(* ===== verification/FormChecker.v ===== *)
(** * The form checker: include/validator/formchecker.h, lib/validator/formchecker.cpp *)
From stdpp Require Import base list numbers option.
From Stdlib Require Import ZArith Lia.
From S2P Require Import Prelude Types Instruction AST.
#[local] Open Scope Z_scope.

(** ** State *)

Inductive VType : Set := V_Unknown | V_I32 | V_I64 | V_F32 | V_F64.

#[export] Instance VType_eq_dec : EqDecision VType.
Proof. solve_decision. Defined.

Record CtrlFrame : Type := mkCtrl
  { LabelTypes : list VType; EndTypes : list VType; Height : Z; IsUnreachable : bool }.

#[export] Instance CtrlFrame_eq_dec : EqDecision CtrlFrame.
Proof. solve_decision. Defined.

(** The deques have their front at the head of the list. *)
Record FormChecker : Type := mkChecker {
  fcTypes : list (list VType * list VType);
  fcFuncs : list Z;
  fcTables : list ElemType;
  fcMems : list Z;
  fcGlobals : list (VType * ValMut);
  NumImportGlobals : Z;
  fcLocals : list VType;
  fcReturns : list VType;
  CtrlStack : list CtrlFrame;
  ValStack : list VType
}.

Definition newFormChecker : FormChecker := mkChecker [] [] [] [] [] 0 [] [] [] [].

Definition set_ctrl (cs : list CtrlFrame) (c : FormChecker) : FormChecker :=
  mkChecker (fcTypes c) (fcFuncs c) (fcTables c) (fcMems c) (fcGlobals c) (NumImportGlobals c)
    (fcLocals c) (fcReturns c) cs (ValStack c).
Definition set_vals (vs : list VType) (c : FormChecker) : FormChecker :=
  mkChecker (fcTypes c) (fcFuncs c) (fcTables c) (fcMems c) (fcGlobals c) (NumImportGlobals c)
    (fcLocals c) (fcReturns c) (CtrlStack c) vs.

#[local] Abbreviation MC := (M FormChecker).

(** ** Contexts *)

Definition ASTToVType (V : ValType) : VType :=
  match V with
  | VT_I32 => V_I32 | VT_I64 => V_I64 | VT_F32 => V_F32 | VT_F64 => V_F64 | VT_None => V_Unknown
  end.

Definition reset (CleanGlobal : bool) : MC unit := modify (fun c =>
  if CleanGlobal then newFormChecker
  else mkChecker (fcTypes c) (fcFuncs c) (fcTables c) (fcMems c) (fcGlobals c)
         (NumImportGlobals c) [] [] [] []).

Definition addType (Func : FunctionType) : MC unit := modify (fun c =>
  mkChecker
    (fcTypes c ++ [(ASTToVType <$> ParamTypes Func, ASTToVType <$> ReturnTypes Func)])
    (fcFuncs c) (fcTables c) (fcMems c) (fcGlobals c) (NumImportGlobals c)
    (fcLocals c) (fcReturns c) (CtrlStack c) (ValStack c)).

Definition addFunc (TypeIdx : Z) : MC unit := modify (fun c =>
  if sizeZ (fcTypes c) >? TypeIdx then
    mkChecker (fcTypes c) (fcFuncs c ++ [TypeIdx]) (fcTables c) (fcMems c) (fcGlobals c)
      (NumImportGlobals c) (fcLocals c) (fcReturns c) (CtrlStack c) (ValStack c)
  else c).

Definition addTable (Tab : TableType) : MC unit := modify (fun c =>
  mkChecker (fcTypes c) (fcFuncs c) (fcTables c ++ [TabElemType Tab]) (fcMems c) (fcGlobals c)
    (NumImportGlobals c) (fcLocals c) (fcReturns c) (CtrlStack c) (ValStack c)).

Definition addMemory (_ : MemoryType) : MC unit := modify (fun c =>
  mkChecker (fcTypes c) (fcFuncs c) (fcTables c) (fcMems c ++ [sizeZ (fcMems c)]) (fcGlobals c)
    (NumImportGlobals c) (fcLocals c) (fcReturns c) (CtrlStack c) (ValStack c)).

Definition addGlobal (Glob : GlobalType) (IsImport : bool) : MC unit := modify (fun c =>
  mkChecker (fcTypes c) (fcFuncs c) (fcTables c) (fcMems c)
    (fcGlobals c ++ [(ASTToVType (GlobValType Glob), GlobMut Glob)])
    (if IsImport then wrap 32 (NumImportGlobals c + 1) else NumImportGlobals c)
    (fcLocals c) (fcReturns c) (CtrlStack c) (ValStack c)).

(** [addLocal] called [n] times for one type. *)
Definition addLocals (n : Z) (V : VType) : MC unit := modify (fun c =>
  mkChecker (fcTypes c) (fcFuncs c) (fcTables c) (fcMems c) (fcGlobals c) (NumImportGlobals c)
    (fcLocals c ++ replicate (Z.to_nat n) V) (fcReturns c) (CtrlStack c) (ValStack c)).

Definition addReturns (l : list VType) : MC unit := modify (fun c =>
  mkChecker (fcTypes c) (fcFuncs c) (fcTables c) (fcMems c) (fcGlobals c) (NumImportGlobals c)
    (fcLocals c) (fcReturns c ++ l) (CtrlStack c) (ValStack c)).

(** ** Stack operations *)

Definition pushType (V : VType) : MC unit := modify (fun c => set_vals (V :: ValStack c) c).

Definition pushTypes (Input : list VType) : MC unit := mapM_ pushType Input.

(** [CtrlStack[0]] and [ValStack.front()] on an empty deque are undefined. *)
Definition popAny : MC VType := fun c =>
  match CtrlStack c with
  | [] => (Undef UB_vector, c)
  | f :: _ =>
      if sizeZ (ValStack c) =? Height f then
        if IsUnreachable f then (Ok V_Unknown, c) else (Err ValidationFailed, c)
      else match ValStack c with
      | [] => (Undef UB_vector, c)
      | V :: vs => (Ok V, set_vals vs c)
      end
  end.

Definition popType (E : VType) : MC VType :=
  let* Res := popAny in
  if bool_decide (Res = V_Unknown) then ret E
  else if bool_decide (E = V_Unknown) then ret Res
  else if bool_decide (Res <> E) then throw ValidationFailed
  else ret Res.

Definition popTypes (Input : list VType) : MC unit :=
  mapM_ (fun V => popType V ;;; ret tt) (rev Input).

Definition pushCtrl (Label Out : list VType) : MC unit := modify (fun c =>
  set_ctrl (mkCtrl Label Out (sizeZ (ValStack c)) false :: CtrlStack c) c).

Definition popCtrl : MC (list VType) :=
  let* c := get in
  match CtrlStack c with
  | [] => throw ValidationFailed
  | Head :: _ =>
      popTypes (EndTypes Head) ;;;
      let* c' := get in
      if negb (sizeZ (ValStack c') =? Height Head) then throw ValidationFailed
      else
        modify (fun c => set_ctrl (tl (CtrlStack c)) c) ;;;
        ret (EndTypes Head)
  end.

(** [while (ValStack.size() > CtrlStack[0].Height) popType();] *)
Fixpoint unwind (fuel : nat) : MC unit :=
  let* c := get in
  match CtrlStack c with
  | [] => undef UB_vector
  | f :: _ =>
      if sizeZ (ValStack c) >? Height f then
        match fuel with
        | O => nofuel
        | S fuel' => popAny ;;; unwind fuel'
        end
      else ret tt
  end.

TASK INSTRUCTIONS:
Would you output the lines from the one that contains "Definition pushTypes (Input" to the end of the data, both ends included, exactly as they appear?

REPLY TO THE TASK:
Definition pushTypes (Input : list VType) : MC unit := mapM_ pushType Input.

(** [CtrlStack[0]] and [ValStack.front()] on an empty deque are undefined. *)
Definition popAny : MC VType := fun c =>
  match CtrlStack c with
  | [] => (Undef UB_vector, c)
  | f :: _ =>
      if sizeZ (ValStack c) =? Height f then
        if IsUnreachable f then (Ok V_Unknown, c) else (Err ValidationFailed, c)
      else match ValStack c with
      | [] => (Undef UB_vector, c)
      | V :: vs => (Ok V, set_vals vs c)
      end
  end.

Definition popType (E : VType) : MC VType :=
  let* Res := popAny in
  if bool_decide (Res = V_Unknown) then ret E
  else if bool_decide (E = V_Unknown) then ret Res
  else if bool_decide (Res <> E) then throw ValidationFailed
  else ret Res.

Definition popTypes (Input : list VType) : MC unit :=
  mapM_ (fun V => popType V ;;; ret tt) (rev Input).

Definition pushCtrl (Label Out : list VType) : MC unit := modify (fun c =>
  set_ctrl (mkCtrl Label Out (sizeZ (ValStack c)) false :: CtrlStack c) c).

Definition popCtrl : MC (list VType) :=
  let* c := get in
  match CtrlStack c with
  | [] => throw ValidationFailed
  | Head :: _ =>
      popTypes (EndTypes Head) ;;;
      let* c' := get in
      if negb (sizeZ (ValStack c') =? Height Head) then throw ValidationFailed
      else
        modify (fun c => set_ctrl (tl (CtrlStack c)) c) ;;;
        ret (EndTypes Head)
  end.

(** [while (ValStack.size() > CtrlStack[0].Height) popType();] *)
Fixpoint unwind (fuel : nat) : MC unit :=
  let* c := get in
  match CtrlStack c with
  | [] => undef UB_vector
  | f :: _ =>
      if sizeZ (ValStack c) >? Height f then
        match fuel with
        | O => nofuel
        | S fuel' => popAny ;;; unwind fuel'
        end
      else ret tt
  end.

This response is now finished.